The gender comparison in Table 3 shows significant differences (p ≤ 0.05–0.001) in the habitual posture (P1) with regard to the torso length D and S, the thoracic bending angle, lumbar bending angle, lordosis angle, scapula distance and left scapular angle. According to the results, the male dancers were, on average, about 50 mm taller, had median thoracic and lumbar bending angles that were about 2.5° greater and a lordosis angle that was about 11° smaller than in the females. Similarly, the males had an approximately 30 mm wider scapulae distance, with the left shoulder stance angle being marginally more caudal. With regard to the descriptive observation of the values, it can be stated that both male and female dancers had fundamentally symmetrical, balanced upper body statics for the spine, shoulder and pelvic areas. The deviations from the 0° axis were only marginal in the median values.

Table 3 Representation of the medians and the 1st and 3rd quartiles of all upper body posture parameters divided into the spine, shoulder and pelvis areas

The gender comparison (Table 2) for P2, P3 and P4 showed significant differences (p ≤ 0.05–0.001) in the torso length (analogous to posture 1), the lumbar bending angle and the lordosis angle, which were always approximately 3° greater in the median for the lumbar bending angle and approximately 17° greater for the lordosis angle in the females. Furthermore, analogous to posture 1, the male dancers' shoulder blade distance was greater than that of the female dancers in every posture (P2, P3 and P4).

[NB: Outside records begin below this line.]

(** * pylandtemp: land-surface emissivity from NDVI

    A shallow embedding of [emissivity/emissivity.py].

    - Rasters are numpy arrays of dtype float64 (numpy's default): a shape
      and a row-major buffer of Rocq's primitive binary64 floats, so every
      constant, comparison and arithmetic operation below is the IEEE 754
      operation the Python code performs.  A pixel is addressed by its
      offset in the buffer.
    - Instances of the emissivity classes are records; a method that mutates
      [self] is a computation in a state-and-exception monad over the
      instance, so the state an exception leaves behind stays observable.
    - [assert] statements are live (the interpreter's default mode): a failed
      [assert c, ValueError(msg)] raises [AssertionError(ValueError(msg))].
    - [emissivity.utils] is not part of the modelled file; its two functions
      are the fields of the class [Utils]. *)

From Stdlib Require Import String Ascii ZArith List Bool Lia Arith.
From Stdlib Require Import Floats DecimalString.
Import ListNotations.

Set Warnings "-inexact-float".

Local Open Scope float_scope.

(** ** Floating-point vocabulary *)

Module F64.

(** Python's [x >= y] and [x > y]. *)
Definition geb (x y : float) : bool := (y <=? x).
Definition gtb (x y : float) : bool := (y <? x).

(** numpy evaluates [a ** 2] through its squaring fast path, [a * a]. *)
Definition square (x : float) : float := x * x.

(** Neither NaN nor an infinity. *)
Definition finite (c : spec_float) : Prop :=
  (exists s, c = S754_zero s) \/ (exists s m e, c = S754_finite s m e).

End F64.

(** ** Python exceptions *)

Inductive exception : Type :=
| ValueError (msg : string)
| NotImplementedError (msg : string)
| IndexError (msg : string)
| AttributeError (msg : string)
| TypeError (msg : string)
| AssertionError (arg : exception).

Inductive result (A : Type) : Type :=
| Ok (a : A)
| Raise (e : exception).

Arguments Ok {A} a.
Arguments Raise {A} e.

(** ** The fragment of numpy the module uses *)

Module np.

Record ndarray (A : Type) : Type := array { shape : list nat; data : list A }.

Arguments array {A} shape data.
Arguments shape {A} n.
Arguments data {A} n.

(** Number of elements of an array of the given shape. *)
Definition size_of (sh : list nat) : nat := fold_right Nat.mul 1%nat sh.

(** The invariant numpy maintains between a shape and its buffer. *)
Definition wf {A} (a : ndarray A) : Prop :=
  length (data a) = size_of (shape a).

(** [a.shape == b.shape], a comparison of tuples. *)
Fixpoint shape_eqb (s1 s2 : list nat) : bool :=
  match s1, s2 with
  | [], [] => true
  | d1 :: r1, d2 :: r2 => Nat.eqb d1 d2 && shape_eqb r1 r2
  | _, _ => false
  end.

(** The value of the pixel stored at row-major offset [k]. *)
Definition pixel {A} (a : ndarray A) (k : nat) : option A :=
  nth_error (data a) k.

Definition zeros_like (a : ndarray float) : ndarray float :=
  array (shape a) (repeat 0 (size_of (shape a))).

Definition isnan (a : ndarray float) : ndarray bool :=
  array (shape a) (map is_nan (data a)).

(** An operator applied between an array and a Python scalar. *)
Definition map1 {A B} (f : A -> B) (a : ndarray A) : ndarray B :=
  array (shape a) (map f (data a)).

(** An operator applied between two arrays.  Every call site combines two
    arrays of one shape; operands of different shapes are refused here,
    numpy's broadcasting between them is not modelled. *)
Definition map2 {A B C} (f : A -> B -> C) (a : ndarray A) (b : ndarray B)
  : result (ndarray C) :=
  if shape_eqb (shape a) (shape b)
  then Ok (array (shape a)
             (map (fun p : A * B => f (fst p) (snd p))
                (combine (data a) (data b))))
  else Raise (ValueError "operands could not be broadcast together").

(** A multi-index, one coordinate per axis. *)
Definition index : Type := list nat.

(** Row-major offset of a multi-index, [None] when a coordinate is out of
    bounds or the number of coordinates is not the number of axes. *)
Fixpoint ravel (sh : list nat) (ix : index) : option nat :=
  match sh, ix with
  | [], [] => Some 0%nat
  | d :: sh', i :: ix' =>
      if (i <? d)%nat
      then option_map (fun r => (i * size_of sh' + r)%nat) (ravel sh' ix')
      else None
  | _, _ => None
  end.

Fixpoint unravel (sh : list nat) (k : nat) : index :=
  match sh with
  | [] => []
  | _ :: sh' => (k / size_of sh')%nat :: unravel sh' (k mod size_of sh')%nat
  end.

In addition to the significances between the male and female dancers in the other postures (P2, P3 and P4), the frontal trunk decline, the axis deviation, the standard deviation of the rotation, the kyphosis angle, shoulder rotation and pelvic rotation were also significantly different in P5. While female dancers tilted their torso about 3° to the right, the male dancers tilted theirs about 3° to the left (frontal trunk decline). In male dancers, the transverse processes of the vertebrae were found to be rotated about 10° further to the right. In addition to the significantly larger lordosis angle, the kyphosis angle was also significantly larger in the female dancers (p ≤ 0.05). The shoulder and pelvic rotation showed an almost contrary picture.


The aim of the present study was to show the upper body statics in selected dance-specific and dance-non-specific postures, taking gender into account. All dancers stand more upright than non-dancers. The result of this comparison can be explained by the technical requirements of Latin dance [4, 12, 16].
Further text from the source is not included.